In winter, the risk of this is high because ice and snow reflect UV light, which results in added indirect radiation. People who like to spend sunny winter days in the mountains expose themselves to an additional risk – the higher the location, the more intense are the rays in the thinner atmosphere.
Apart from snow blindness, the terms arc eye or welder’s flash are also commonly used. Experts speak of actinic keratosis or photokeratitis. But it’s not only in snow that the cornea can be damaged: it can also happen at the beach or when welding without protective glasses. In these cases too, sunglasses or special eye protection in the form of a mask must be worn.
Similar to normal sunburn, the symptoms of snow blindness don't appear immediately, but after about 3 to 12 hours, often in the evening or at night.
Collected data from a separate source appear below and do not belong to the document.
(** * IPL_Predictor: feature aggregation, cleaning, model store and
      prediction endpoint, embedded from

      - backend/preprocessing/feature_engineering.py
      - backend/model/predict.py, backend/model/train.py
      - backend/app.py

    Tables are lists of rows, Python dicts are association lists in
    insertion order, module globals and the storage/estimator calls are
    threaded through an explicit world.  Floating point values are
    rationals extended with the IEEE special values: the special values,
    what division by zero produces and the overflow of a quotient to an
    infinity are modelled, rounding inside the float64 range is not. *)

From Stdlib Require Import ZArith QArith List String Ascii Bool Arith Lia.
From Stdlib Require Import Qround Sorting.Sorted Structures.OrderedTypeEx.
From Stdlib Require Import Lqa Qabs DecimalString.
Import ListNotations.
Close Scope Q_scope.
Open Scope string_scope.
Open Scope list_scope.
Open Scope Z_scope.

(* ================================================================== *)
(** * Floating point cells *)
(* ================================================================== *)

Module PyFloat.

(** A float64 cell: a finite value, an infinity, or NaN (which pandas
    also uses for a missing numeric cell). *)
Inductive float : Type :=
| Fin (q : Q)
| PInf
| NInf
| NaN.

Definition of_Z (z : Z) : float := Fin (inject_Z z).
The following symptoms are typical:
- severe to unbearable pain in both eyes
- watery eyes
- a feeling of sand in the eyes
- red, irritated, itchy eyes
- sensitivity to light
- compulsive twitching, or even eyelid cramp
- vision problems
Be sure to see a doctor
Even though the cornea regenerates itself and symptoms usually subside after one or two days, it's essential that you see an eye doctor, who can then determine how much the cornea has been affected. If the burn is severe, and you don’t receive medical treatment, irreparable damage such as scars may remain which will also limit your vision. Another consequence can be permanently dry eyes. However, there is no danger of going blind, as the term snow blindness suggests.
Alleviating the pain
After visiting the doctor, you can treat the condition yourself at home in a few simple ways:
- Avoid bright light, rest in a darkened room.
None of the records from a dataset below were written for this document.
Lemma first_loop (old new : list (string * attrval)) (k : string) :
  no_xlink old -> no_xlink new -> List.NoDup (map fst old) -> List.NoDup (map fst new) ->
  no_proto new ->
  (forall k r j1 j2, In (k, AObj r j1) old -> In (k, AObj r j2) new -> j1 = j2) ->
  fold_left (fun a p => sstep old p a) new (rendered old) !! k =
    if in_dec string_dec k (map fst new) then rendered new !! k else rendered old !! k.
Proof.
  intros Xo Xn No Nn Pn J.
  assert (Other : forall p m' k', In p new -> fst p <> k' -> sstep old p m' !! k' = m' !! k').
  { intros [name v] m' k' Hp Hne. simpl in Hne |- *.
    assert (Hx : String.eqb name ATTR_XLINK_HREF = false)
      by (apply String.eqb_neq; exact (Xn _ Hp)). rewrite Hx.
    destruct (attr_absent v); [apply lookup_delete_ne; exact Hne|].
    destruct (attr_differs old name v); [apply lookup_insert_ne; exact Hne|reflexivity]. }
  destruct (in_dec string_dec k (map fst new)) as [Hin|Hin].
  - apply in_map_iff in Hin. destruct Hin as [[k0 v] [Hk Hin]]. simpl in Hk. subst k0.
    change k with (fst (k, v)).
    rewrite (fold_in (sstep old) fst new (rendered old) (k, v)); [| | | exact Nn | exact Hin].
    + simpl. assert (Hx : String.eqb k ATTR_XLINK_HREF = false)
        by (apply String.eqb_neq; exact (Xn _ Hin)). rewrite Hx.
      rewrite (rendered_in new k v Xn Nn Hin).
      destruct (attr_absent v) eqn:Ab; [apply lookup_delete_eq|].
      destruct (attr_differs old k v) eqn:Df; [apply lookup_insert_eq|].
      unfold attr_differs, attr_read in Df.
      destruct (attr_get old k) as [ov|] eqn:G.
      * apply negb_false_iff in Df. apply attr_get_some in G.
        destruct (seq_conv ov v Df) as [A C].
        { intros r j1 j2 -> ->. exact (J k r j1 j2 G Hin). }
        rewrite (rendered_in old k ov Xo No G), A, Ab, C. reflexivity.
      * rewrite (not_proto_existsb' k (Pn _ Hin)) in Df. simpl in Df. destruct v; discriminate.
    + intros p m' Hp k' Hne. apply Other; assumption.
    + intros [name w] m1 m2 Hp E. simpl in E |- *.
      assert (Hx : String.eqb name ATTR_XLINK_HREF = false)
        by (apply String.eqb_neq; exact (Xn _ Hp)). rewrite Hx.
      destruct (attr_absent w); [rewrite !lookup_delete_eq; reflexivity|].
      destruct (attr_differs old name w); [rewrite !lookup_insert_eq; reflexivity|exact E].
  - apply (fold_notin (sstep old) fst new (rendered old) k); [|exact Hin].
    intros p m' Hp Hne. apply Other; assumption.
Qed.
- Place a cold damp cloth on your eyes to alleviate the pain.
- Don't rub your eyes.
- Use eye drops or ointments and/or painkillers prescribed by your doctor.
- Eye doctors also treat the cornea with soft bandage contact lenses.
Wear sunglasses at all times
Any more damage to the cornea should be avoided. Prevention is very simple: always wear sunglasses or ski goggles with adequate UV protection. These products are identified by the CE sign.
And, in terms of the frame, make sure that your eyes are also protected from light rays coming from above and from the side. It's also advisable to wear a sun hat. So the darker the glasses, the better the sun protection? In fact, this rule of thumb is not true. Light or transparent lenses can also provide good protection.